Description
Almost Linear-Time k-Medoids Clustering.
Description
Interface to a high-performance implementation of k-medoids clustering described in Tiwari, Zhang, Mayclin, Thrun, Piech and Shomorony (2020) "BanditPAM: Almost Linear Time k-medoids Clustering via Multi-Armed Bandits" <https://proceedings.neurips.cc/paper/2020/file/73b817090081cef1bca77232f4532c5d-Paper.pdf>.
README.md
banditpam
We provide an R interface to the high-performance implementation of banditpam, a $k$-medoids clustering algorithm.

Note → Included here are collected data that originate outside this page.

Lemma wf_insert t c p n :
  wf t -> get t p = Some NDir -> plain c -> (n <> NDir -> get t (c :: p) <> Some NDir) ->
  wf (<[c :: p := n]> t).
Proof.
  intros [Hr Ht] Hp Hc Hn. split; [by rewrite lookup_insert_ne|].
  intros c' p' Hs. destruct (decide (c :: p = c' :: p')) as [[= -> ->]|Hne].
  - rewrite get_insert_ne; [done|]. intros Heq%(f_equal length). simpl in Heq. lia.
  - rewrite lookup_insert_ne in Hs by done. destruct (Ht _ _ Hs) as [Hd Hpl].
    split; [|done]. destruct (decide (c :: p = p')) as [<-|]; [|by rewrite get_insert_ne].
    rewrite get_insert_eq by done. destruct (decide (n = NDir)) as [->|Hnd]; [done|].
    by destruct (Hn Hnd).
Qed.

Lemma children_spec t p c : c ∈ children t p <-> is_Some (t !! (c :: p)).
Proof.
  unfold children. rewrite list_elem_of_omap. split.
  - intros ([q n] & Hin%elem_of_map_to_list & Hq).
    destruct q as [|c' q]; [done|]. case_decide; simplify_eq. eauto.
  - intros [n Hn]. exists (c :: p, n). rewrite elem_of_map_to_list, decide_True; done.
Qed.

Lemma wf_delete t p :
  wf t -> (forall c, t !! (c :: p) = None) -> wf (delete p t).
Proof.
  intros [Hr Ht] Hp. split; [by apply lookup_delete_None; auto|].
  intros c q Hs. rewrite lookup_delete_is_Some in Hs. destruct Hs as [Hne Hs].
  destruct (Ht _ _ Hs) as [Hd Hc]. split; [|done]. destruct q as [|c' q]; [done|].
  simpl in *. rewrite lookup_delete_ne; [done|]. intros ->.
  rewrite Hp in Hs. by destruct Hs.
Qed.

(** What a path that resolves names is a directory, or an entry (perhaps an
    absent one) of a directory. *)
Lemma walk_parent t cur cs p :
  wf t -> get t cur = Some NDir -> walk t cur cs = Ok p ->
  get t p = Some NDir \/ exists c q, p = c :: q /\ plain c /\ get t q = Some NDir.
Proof.
  intros Ht. revert cur. assert (forall cur c, get t cur = Some NDir ->
    get t (descend cur c) = Some NDir \/ (plain c /\ descend cur c = c :: cur)) as Hd.
  { intros cur c Hcur. unfold descend, plain.
    destruct (decide (c = "" \/ c = ".")); [by left|].
    destruct (decide (c = "..")); [|naive_solver].
    left. destruct cur as [|a cur]; [done|]. apply (wf_get_cons t a cur Ht). by rewrite Hcur. }
  induction cs as [|c cs IH]; intros cur Hcur; cbn [walk]; [intros [= <-]; by left|].
  rewrite Hcur. destruct (Hd cur c Hcur) as [Hn|[Hc Heq]]; [by apply IH|].
  rewrite Heq. destruct cs as [|c' cs]; [intros [= <-]; right; eauto|].
  intros Hw. destruct (get t (c :: cur)) as [[|]|] eqn:E.
  - cbn [walk] in Hw. by rewrite E in Hw.
  - by apply (IH (c :: cur)).
  - cbn [walk] in Hw. by rewrite E in Hw.
Qed.

Lemma mkdirs_wf t cur cs : wf t -> get t cur = Some NDir -> wf (mkdirs t cur cs).1.
Proof.
  revert t cur. induction cs as [|c cs IH]; intros t cur Ht Hcur; [done|]. cbn [mkdirs].
  destruct (get t (descend cur c)) as [[|]|] eqn:E; [done|by apply IH|].
  assert (plain c) as Hc.
  { unfold plain. split_and!; intros ->; unfold descend in E; simpl in E; [congruence..|].
    destruct cur as [|a cur]; [done|]. simpl in E.
    by rewrite (wf_get_cons t a cur Ht) in E by (by rewrite Hcur). }
  rewrite (descend_plain _ _ Hc) in *. apply IH; [|by apply get_insert_eq].
  by apply wf_insert.
Qed.

(** Where a path leads, if it leads anywhere. *)
Definition target (cur : rpath) (cs : list string) : rpath := foldl descend cur cs.

Lemma walk_target t cur cs p : walk t cur cs = Ok p -> p = target cur cs.
Proof.
  revert cur. induction cs as [|c cs IH]; intros cur; cbn [walk]; [by intros [= <-]|].
  destruct (get t cur) as [[|]|]; try done. apply IH.
Qed.

Lemma target_app cur xs ys : target cur (xs ++ ys) = target (target cur xs) ys.
Proof. apply foldl_app. Qed.

(** Paths without ".." only lead down. *)
Definition no_dotdot (cs : list string) : Prop := Forall (fun c => c <> "..") cs.

Lemma descend_no_dotdot cur c :
  c <> ".." -> descend cur c = cur \/ (plain c /\ descend cur c = c :: cur).
Proof. intros. unfold descend, plain. repeat case_decide; naive_solver. Qed.

Lemma target_down cur cs : no_dotdot cs -> exists ds, target cur cs = ds ++ cur.
Proof.
  intros Hcs. revert cur. induction Hcs as [|c cs Hc _ IH]; intros cur; [by exists []|].
  unfold target in *. cbn [foldl]. destruct (IH (descend cur c)) as [ds ->].
  destruct (descend_no_dotdot cur c Hc) as [->|[_ ->]]; [by exists ds|].
  exists (ds ++ [c]). by rewrite <-app_assoc.
Qed.

Lemma target_length cur xs ys :
  no_dotdot ys -> (length (target cur xs) <= length (target cur (xs ++ ys)))%nat.
Proof.
  intros Hys. rewrite target_app. destruct (target_down (target cur xs) ys Hys) as [ds ->].
  rewrite length_app. lia.
Qed.

Lemma target_plain cur cs : Forall plain cs -> target cur cs = rev cs ++ cur.
Proof.
  intros Hcs. revert cur. induction Hcs as [|c cs Hc _ IH]; intros cur; [done|].
  unfold target in *. cbn [foldl rev]. by rewrite IH, descend_plain, <-app_assoc.
Qed.

Lemma plain_no_dotdot cs : Forall plain cs -> no_dotdot cs.
Proof. intros H. eapply Forall_impl; [exact H|]. by intros c (_ & _ & ?). Qed.

Lemma wf_ancestor t ds p : wf t -> ds <> [] -> is_Some (get t (ds ++ p)) -> get t p = Some NDir.
Proof.
  intros Ht. induction ds as [|d ds IH]; [done|]. intros _ Hp.
  apply (wf_get_cons t d (ds ++ p) Ht) in Hp. destruct ds as [|d' ds]; [done|].
  apply IH; [done|]. by rewrite Hp.
Qed.

(** In a well-formed tree the way to a directory, and to any existing entry,
    can be walked. *)
Lemma walk_dir t cur cs :
  wf t -> no_dotdot cs -> get t cur = Some NDir -> get t (target cur cs) = Some NDir ->
  walk t cur cs = Ok (target cur cs).
Proof.
  intros Ht Hcs. revert cur. induction Hcs as [|c cs Hc Hcs IH]; intros cur Hcur Hs; [done|].
  cbn [walk]. rewrite Hcur. change (target cur (c :: cs)) with (target (descend cur c) cs) in *.
  apply IH; [|done]. destruct (target_down (descend cur c) cs Hcs) as [[|d ds] Hds];
    rewrite Hds in Hs; [done|]. apply (wf_ancestor t (d :: ds)); [done..|by rewrite Hs].
Qed.

Lemma walk_entry t cur cs c :
  wf t -> no_dotdot cs -> get t cur = Some NDir -> plain c ->
  is_Some (get t (c :: target cur cs)) -> walk t cur (cs ++ [c]) = Ok (c :: target cur cs).
Proof.
  intros Ht Hcs Hcur Hc Hs%(wf_get_cons _ _ _ Ht). rewrite walk_app, walk_dir by done.
  cbn. by rewrite Hs, descend_plain.
Qed.

(** [ENOTDIR] means a file on the way. *)
Lemma walk_notdir t cur cs :
  walk t cur cs = Err ErrNotDir ->
  exists xs ys b, cs = xs ++ ys /\ ys <> [] /\ get t (target cur xs) = Some (NFile b).
Proof.
  revert cur. induction cs as [|c cs IH]; intros cur; [done|]. cbn [walk].
  destruct (get t cur) as [[b|]|] eqn:E; [|intros H|done].
  - intros _. exists [], (c :: cs), b. done.
  - destruct (IH _ H) as (xs & ys & b & -> & Hys & Hb). by exists (c :: xs), ys, b.
Qed.

Lemma walk_file_on_way t cur xs ys b :
  wf t -> no_dotdot xs -> get t cur = Some NDir -> ys <> [] ->
  get t (target cur xs) = Some (NFile b) -> walk t cur (xs ++ ys) = Err ErrNotDir.
Proof.
  intros Ht Hxs. revert cur. induction Hxs as [|x xs Hx Hxs IH]; intros cur Hcur Hys Hb.
  { cbn in Hb. congruence. }
  cbn [walk app]. rewrite Hcur. change (target cur (x :: xs)) with (target (descend cur x) xs) in Hb.
  destruct (target_down (descend cur x) xs Hxs) as [[|d ds] Hds].
  - rewrite Hds in Hb. simpl in Hb. destruct ys as [|y ys]; [done|]. clear IH Hds.
    destruct xs as [|x' xs]; cbn [walk app]; by rewrite Hb.
  - apply IH; [|done..]. rewrite Hds in Hb. apply (wf_ancestor t (d :: ds)); [done..|by rewrite Hb].
Qed.

Lemma walk_errors t cur cs e : walk t cur cs = Err e -> e = ErrNotExist \/ e = ErrNotDir.
Proof.
  revert cur. induction cs as [|c cs IH]; intros cur; cbn [walk]; [done|].
  destruct (get t cur) as [[|]|]; [|apply IH|]; naive_solver.
Qed.

(** [mkdirs] creates nothing off its way. *)
Lemma mkdirs_frame t cur cs p :
  (mkdirs t cur cs).1 !! p <> t !! p -> exists xs ys, cs = xs ++ ys /\ p = target cur xs.
Proof.
  revert t cur. induction cs as [|c cs IH]; intros t cur; [done|]. cbn [mkdirs].
  destruct (get t (descend cur c)) as [[|]|]; [done|intros H|intros H].
  - destruct (IH _ _ H) as (xs & ys & -> & ->). by exists (c :: xs), ys.
  - destruct (decide (p = descend cur c)) as [->|Hne]; [by exists [c], cs|].
    rewrite <-(lookup_insert_ne t (descend cur c) p NDir) in H by done.
    destruct (IH _ _ H) as (xs & ys & -> & ->). by exists (c :: xs), ys.
Qed.

(** It fails only when a file is in the way. *)
Lemma mkdirs_fails t cur cs t' e :
  get t cur = Some NDir -> mkdirs t cur cs = (t', Some e) ->
  exists xs ys b, cs = xs ++ ys /\ get t (target cur xs) = Some (NFile b).
Proof.
  revert t cur. induction cs as [|c cs IH]; intros t cur Hcur; [done|]. cbn [mkdirs].
  destruct (get t (descend cur c)) as [[b|]|] eqn:E; intros H.
  - by exists [c], cs, b.
  - destruct (IH _ _ E H) as (xs & ys & b & -> & Hb). by exists (c :: xs), ys, b.
  - apply IH in H as (xs & ys & b & -> & Hb);
      [|apply get_insert_eq; by eapply not_root_of_file; rewrite E].
    exists (c :: xs), ys, b. split; [done|]. change (target cur (c :: xs)) with
      (target (descend cur c) xs). destruct (decide (descend cur c = target (descend cur c) xs))
      as [Heq|Hne]; [|by rewrite get_insert_ne in Hb].
    rewrite <-Heq in Hb. rewrite get_insert_eq in Hb; [done|]. by eapply not_root_of_file; rewrite E.
Qed.

(** ** What stays readable *)
Definition files_kept (f f' : fs) : Prop :=
  forall path d, os_ReadFile f path = Ok d -> os_ReadFile f' path = Ok d.

#[export] Instance files_kept_preorder : PreOrder files_kept.
Proof. split; unfold files_kept; naive_solver. Qed.

Lemma os_ReadFile_Stat f path d : os_ReadFile f path = Ok d <-> exists p, os_Stat f path = Ok (p, NFile d).
Proof.
  unfold os_ReadFile. destruct (os_Stat f path) as [[p [c|]]|]; cbn; split;
    try (intros [? ?]; by simplify_eq); try done; intros; simplify_eq; eauto.
Qed.

Lemma files_kept_dirs f f' :
  cwd f' = cwd f -> dirs_kept (tree f) (tree f') ->
  (forall p b, tree f !! p = Some (NFile b) -> tree f' !! p = Some (NFile b)) -> files_kept f f'.
Proof.
  intros Hc Hd Hf path d. rewrite !os_ReadFile_Stat. intros [p Hp]. exists p. revert Hp.
  unfold os_Stat. destruct (resolve f path) as [q|] eqn:Hr; [|done]. cbn [mbind result_bind].
  assert (resolve f' path = Ok q) as ->.
  { destruct f' as [t' c']. cbn in Hc. subst c'. by apply (resolve_mono f). }
  cbn [mbind result_bind]. destruct q as [|c q]; [done|]. cbn [get].
  destruct (tree f !! (c :: q)) as [n|] eqn:E; [|done]. intros [= <- ->]. by rewrite (Hf _ _ E).
Qed.

Lemma os_Stat_found f path p d : os_Stat f path = Ok (p, NFile d) -> os_ReadFile f path = Ok d.
Proof. intros Hp. apply os_ReadFile_Stat. eauto. Qed.

(** Writing a file that was not there. *)
Lemma os_WriteFile_new f path d f1 e0 :
  os_Stat f path = Err e0 -> os_WriteFile f path d = (f1, None) -> files_kept f f1.
Proof.
  intros Hst. unfold os_WriteFile. destruct (os_Create f path) as [f0 [p|]] eqn:Hc; [|done].
  intros [= <-]. apply os_Create_ok in Hc as (-> & Hr & Hp). unfold os_Stat in Hst. rewrite Hr in Hst. cbn in Hst.
  apply files_kept_dirs; [done|cbn; rewrite insert_insert_eq; by apply dirs_kept_insert|].
  cbn. intros q b Hq. rewrite insert_insert_eq, lookup_insert_ne; [done|]. intros ->.
  destruct q; cbn in Hst; [done|]. by rewrite Hq in Hst.
Qed.

Lemma os_MkdirAll_kept f path : files_kept f (os_MkdirAll f path).1.
Proof.
  unfold os_MkdirAll. case_decide; [done|].
  pose proof (mkdirs_adds (tree f) (start_dir f path) (split_char slash path)) as Ha. destruct (mkdirs _ _ _) as [t e].
  apply files_kept_dirs; [done|by apply adds_dirs_kept|]. intros p b. by apply adds_dirs_file.
Qed.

If you use this software, please cite:
Mo Tiwari, Martin Jinye Zhang, James Mayclin, Sebastian Thrun, Chris Piech, Ilan Shomorony. "banditpam: Almost Linear Time k-medoids Clustering via Multi-Armed Bandits" Advances in Neural Information Processing Systems (NeurIPS) 2020.
Here's a BibTeX entry:
@inproceedings{banditpam,
title={banditpam: Almost Linear Time k-medoids Clustering via Multi-Armed Bandits},
author={Tiwari, Mo and Zhang, Martin J and Mayclin, James and Thrun, Sebastian and Piech, Chris and Shomorony, Ilan},
booktitle={Advances in Neural Information Processing Systems},
pages={368--374},
year={2020}
}
Installation
banditpam
can be installed from CRAN like any other package.
Example
This is a basic example which shows you how to solve a common problem:
library(banditpam)
## Generate data from a Gaussian Mixture Model with the given means:
set.seed(10)
n_per_cluster <- 40
means <- list(c(0, 0), c(-5, 5), c(5, 5))

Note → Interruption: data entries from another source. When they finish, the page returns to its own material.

(** The encrypted file consists of frames of the data. *)
Lemma writeStreamEncrypted_spec w s ekey key r w1 h f p :
  create_for w s key = (w1, Ok h) -> created w s key w1 h f p ->
  aes_NewCipher ekey = Ok tt -> rd_end r = EOF ->
  exists r' cs n, writeStreamEncrypted w s ekey key r =
    (World (set_tree f (<[p := NFile (frames ekey (w_rand w) cs)]> (tree f))) n, r',
     Ok (zlen (rd_bytes r)))
    /\ concat cs = rd_bytes r /\ Forall (fun c => 0 < zlen c <= chunkSize) cs
    /\ reads r (rd_bytes r) r'.
Proof.
  intros Hc (_ & _ & Hrand & _ & Hrel & _) Hkey Hend.
  unfold writeStreamEncrypted, newEncryptingWriter. rewrite Hc, Hkey. simpl. rewrite Hrand.
  destruct (io_Copy_ok (ew_rel (file_rel f p) [] ekey (w_rand w))
    (EncryptingWriter h ekey [] false (w_rand w)) r []) as (ew & r' & -> & Hew & Hrr).
  { apply ew_reliable, file_reliable. }
  { exists []. split; [|split; done].
    split_and!; [done|done|simpl; lia|constructor|done]. }
  rewrite Hend. change (copy_err EOF) with (@None goerr).
  destruct (ew_Close_ok _ (file_reliable f p) _ _ _ _ _ Hew)
    as (ew' & cs & -> & _ & Hcs & Hlen & Hdst).
  exists r', cs, (ew_rand ew'). rewrite Hdst. split_and!; done.
Qed.

(** When the source fails, the full chunks written so far stay. *)
Lemma writeStreamEncrypted_err w s ekey key r w1 h f p :
  create_for w s key = (w1, Ok h) -> created w s key w1 h f p ->
  aes_NewCipher ekey = Ok tt -> rd_end r <> EOF ->
  exists r' cs tail n, writeStreamEncrypted w s ekey key r =
    (World (set_tree f (<[p := NFile (frames ekey (w_rand w) cs)]> (tree f))) n, r',
     Err (Wrap "failed to write encrypted data" (rd_end r)))
    /\ rd_bytes r = concat cs ++ tail
    /\ Forall (fun c => zlen c = chunkSize) cs /\ zlen tail < chunkSize
    /\ reads r (rd_bytes r) r'.
Proof.
  intros Hc (_ & _ & Hrand & _ & Hrel & _) Hkey Hend.
  unfold writeStreamEncrypted, newEncryptingWriter. rewrite Hc, Hkey. simpl. rewrite Hrand.
  destruct (io_Copy_ok (ew_rel (file_rel f p) [] ekey (w_rand w))
    (EncryptingWriter h ekey [] false (w_rand w)) r []) as (ew & r' & -> & Hew & Hrr).
  { apply ew_reliable, file_reliable. }
  { exists []. split; [|split; done].
    split_and!; [done|done|simpl; lia|constructor|done]. }
  unfold copy_err. rewrite decide_False by done.
  destruct Hew as (cs & (_ & _ & _ & Hcs & Hdst) & Hb & Hlen).
  exists r', cs, (ew_buf ew), (ew_rand ew). rewrite Hdst. split_and!; done.
Qed.
End write_lemmas.

Lemma os_Stat_file_content f path p c : os_Stat f path = Ok (p, NFile c) -> content_at f path c.
Proof. by exists p. Qed.

Section read_lemmas.
Context `{AEADLaws, EntropyLaws}.
Implicit Type (w : world) (s : Store).

Lemma Has_content w s key c : content_at (w_fs w) (file_path s key) c -> Has w s key = true.
Proof. intros [p Hp]. unfold Has. by rewrite Hp. Qed.

Lemma rd_bytes_file_stream c : rd_bytes (file_stream c) = c.
Proof. destruct c; [done|]. simpl. by rewrite app_nil_r. Qed.

Lemma readStream_content w s key c :
  content_at (w_fs w) (file_path s key) c ->
  readStream w s key = Ok (file_stream c, zlen c).
Proof. intros [p Hp]. unfold readStream. by rewrite Hp. Qed.

Lemma ReadRaw_content w s key c :
  content_at (w_fs w) (file_path s key) c -> ReadRaw w s key = Ok (c, zlen c).
Proof.
  intros Hc. unfold ReadRaw. rewrite (Has_content _ _ _ _ Hc), (readStream_content _ _ _ _ Hc).
  simpl. destruct (io_Copy_ok _ ([] : bytes) (file_stream c) [] buffer_reliable eq_refl)
    as (b & r' & -> & -> & _).
  by rewrite rd_bytes_file_stream.
Qed.

Lemma Read_plain_content w s key c :
  encryptionKey s = None ->
  content_at (w_fs w) (file_path s key) c -> Read w s key = Ok (c, zlen c).
Proof.
  intros Hk Hc. rewrite <-(ReadRaw_content w s key c Hc). unfold Read, ReadRaw. by rewrite Hk.
Qed.

(** Decryption is [unframe] of the file. *)
Lemma Read_encrypted_content w s key ekey c :
  encryptionKey s = Some ekey -> aes_NewCipher ekey = Ok tt ->
  content_at (w_fs w) (file_path s key) c ->
  Read w s key = let '(cs, e) := unframe ekey c EOF in
                 if decide (e = EOF) then Ok (concat cs, zlen (concat cs))
                 else Err (Wrap "failed to decrypt file" e).
Proof.
  intros Hk Hkey Hc. unfold Read, newDecryptingReader.
  rewrite (Has_content _ _ _ _ Hc), (readStream_content _ _ _ _ Hc), Hk, Hkey. simpl.
  destruct (io_Copy_ok _ ([] : bytes) (DecryptingReader (file_stream c) ekey [] 0 false) []
    buffer_reliable eq_refl) as (b & r' & -> & -> & _).
  cbn [rd_bytes rd_end dr_Laws]. unfold dr_rest. cbn [dr_exhausted dr_key dr_src dr_buf dr_readPos].
  rewrite rd_bytes_file_stream. change (rd_end (file_stream c)) with EOF.
  destruct (unframe ekey c EOF) as [cs e]. unfold copy_err. simpl.
  by destruct (decide (e = EOF)).
Qed.
End read_lemmas.

(** ** Content-addressed paths *)

(** A name of [n] hexadecimal digits. *)
Definition hexname (n : nat) (s : string) : Prop :=
  String.length s = n /\ Forall (fun a => is_hex (Ascii.byte_of_ascii a) = true) (chars s).

Lemma hexname_free n s : hexname n s -> free_of slash s.
Proof. intros [_ Hs] Hin. rewrite Forall_forall in Hs. by apply Hs in Hin. Qed.

Lemma hexname_plain n s : hexname (S n) s -> plain s.
Proof.
  intros [Hlen Hs]. unfold plain. split_and!; intros ->; [done|..];
    rewrite Forall_forall in Hs; by specialize (Hs "."%char ltac:(by left)).
Qed.

Lemma hexname_substring n k i s :
  hexname n s -> (i + k <= n)%nat -> hexname k (String.substring i k s).
Proof.
  unfold hexname. rewrite <-!length_chars, chars_substring. intros [Hlen Hs] Hi. split.
  - rewrite length_take, length_drop. lia.
  - by apply Forall_take, Forall_drop.
Qed.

X <- do.call(rbind, lapply(means, MASS::mvrnorm, n = n_per_cluster, Sigma = diag(2)))
## Create KMediods object
obj <- KMedoids$new(k = 3)
## Fit data
obj$fit(data = X, loss = "l2")
## Retrieve medoid indices
meds <- obj$get_medoids_final()
## Plot the results
plot(X[, 1], X[, 2])
points(X[meds, 1], X[meds, 2], col = "red", pch = 19)
##
## One can query some statistics too; see help("KMedoids")
##
obj$get_statistic("dist_computations")
obj$get_statistic("dist_computations_and_misc")
obj$get_statistic("cache_misses")